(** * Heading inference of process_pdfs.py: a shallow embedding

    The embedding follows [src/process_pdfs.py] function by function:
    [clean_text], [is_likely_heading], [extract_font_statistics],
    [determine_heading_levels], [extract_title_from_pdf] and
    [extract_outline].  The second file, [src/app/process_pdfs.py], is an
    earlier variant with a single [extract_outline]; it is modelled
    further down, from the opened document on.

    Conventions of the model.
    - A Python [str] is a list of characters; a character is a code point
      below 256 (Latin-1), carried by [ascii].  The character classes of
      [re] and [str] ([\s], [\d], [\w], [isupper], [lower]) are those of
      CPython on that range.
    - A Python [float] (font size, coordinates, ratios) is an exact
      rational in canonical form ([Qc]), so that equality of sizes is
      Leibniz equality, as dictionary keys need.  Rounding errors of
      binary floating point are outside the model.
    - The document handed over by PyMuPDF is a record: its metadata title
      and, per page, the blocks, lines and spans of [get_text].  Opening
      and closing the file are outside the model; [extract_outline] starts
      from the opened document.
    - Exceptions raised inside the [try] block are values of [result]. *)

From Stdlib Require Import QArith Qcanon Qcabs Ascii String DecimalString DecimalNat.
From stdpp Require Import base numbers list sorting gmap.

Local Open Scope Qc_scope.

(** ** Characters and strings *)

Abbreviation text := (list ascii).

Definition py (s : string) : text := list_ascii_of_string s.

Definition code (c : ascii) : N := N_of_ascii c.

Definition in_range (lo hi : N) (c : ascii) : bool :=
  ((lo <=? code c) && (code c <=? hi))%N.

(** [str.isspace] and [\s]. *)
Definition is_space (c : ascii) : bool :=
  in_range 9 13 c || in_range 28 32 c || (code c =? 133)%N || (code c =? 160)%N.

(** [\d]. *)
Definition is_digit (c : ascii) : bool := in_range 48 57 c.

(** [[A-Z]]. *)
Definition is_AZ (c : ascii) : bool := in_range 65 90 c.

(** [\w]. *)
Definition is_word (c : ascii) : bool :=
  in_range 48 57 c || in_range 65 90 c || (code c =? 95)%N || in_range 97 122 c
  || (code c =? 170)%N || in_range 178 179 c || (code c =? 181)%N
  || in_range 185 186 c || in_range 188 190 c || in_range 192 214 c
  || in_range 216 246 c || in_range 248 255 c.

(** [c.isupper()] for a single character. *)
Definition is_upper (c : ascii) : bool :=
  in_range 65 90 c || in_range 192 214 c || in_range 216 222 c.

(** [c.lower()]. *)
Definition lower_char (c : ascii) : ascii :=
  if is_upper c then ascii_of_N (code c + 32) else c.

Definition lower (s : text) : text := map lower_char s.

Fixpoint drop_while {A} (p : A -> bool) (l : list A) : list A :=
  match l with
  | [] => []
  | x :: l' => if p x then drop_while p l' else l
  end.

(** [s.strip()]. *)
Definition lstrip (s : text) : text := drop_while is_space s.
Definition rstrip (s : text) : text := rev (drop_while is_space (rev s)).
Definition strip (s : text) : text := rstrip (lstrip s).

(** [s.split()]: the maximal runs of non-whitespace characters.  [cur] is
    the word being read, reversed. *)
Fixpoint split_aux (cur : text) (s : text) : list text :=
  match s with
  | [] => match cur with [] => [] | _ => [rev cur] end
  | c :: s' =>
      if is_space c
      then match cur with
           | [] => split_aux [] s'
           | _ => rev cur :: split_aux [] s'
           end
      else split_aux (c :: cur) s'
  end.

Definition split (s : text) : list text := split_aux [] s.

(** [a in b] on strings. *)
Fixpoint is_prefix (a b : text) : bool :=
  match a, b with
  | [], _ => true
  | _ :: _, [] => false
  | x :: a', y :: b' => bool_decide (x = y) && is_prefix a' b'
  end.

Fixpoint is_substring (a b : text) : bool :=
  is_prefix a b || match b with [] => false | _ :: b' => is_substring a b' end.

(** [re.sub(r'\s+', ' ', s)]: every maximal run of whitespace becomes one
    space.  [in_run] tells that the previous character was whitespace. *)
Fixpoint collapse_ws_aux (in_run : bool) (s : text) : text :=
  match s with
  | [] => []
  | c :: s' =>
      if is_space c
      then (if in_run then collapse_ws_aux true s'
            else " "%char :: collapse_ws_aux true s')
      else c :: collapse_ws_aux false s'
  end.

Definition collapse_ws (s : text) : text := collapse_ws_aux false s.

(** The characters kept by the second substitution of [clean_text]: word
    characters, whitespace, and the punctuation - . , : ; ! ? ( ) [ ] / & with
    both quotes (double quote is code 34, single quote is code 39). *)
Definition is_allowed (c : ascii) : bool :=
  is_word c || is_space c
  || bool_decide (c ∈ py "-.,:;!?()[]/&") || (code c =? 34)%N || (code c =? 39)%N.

- Exercise instructions:
Looking at the data above, write out exactly the lines that start at the one containing "[src/app/process_pdfs.py], is an" and end at the one containing "[re] and [str]"; include both and nothing beyond.

- Finished task:
    [extract_outline].  The second file, [src/app/process_pdfs.py], is an
    earlier variant with a single [extract_outline]; it is modelled
    further down, from the opened document on.

    Conventions of the model.
    - A Python [str] is a list of characters; a character is a code point
      below 256 (Latin-1), carried by [ascii].  The character classes of
      [re] and [str] ([\s], [\d], [\w], [isupper], [lower]) are those of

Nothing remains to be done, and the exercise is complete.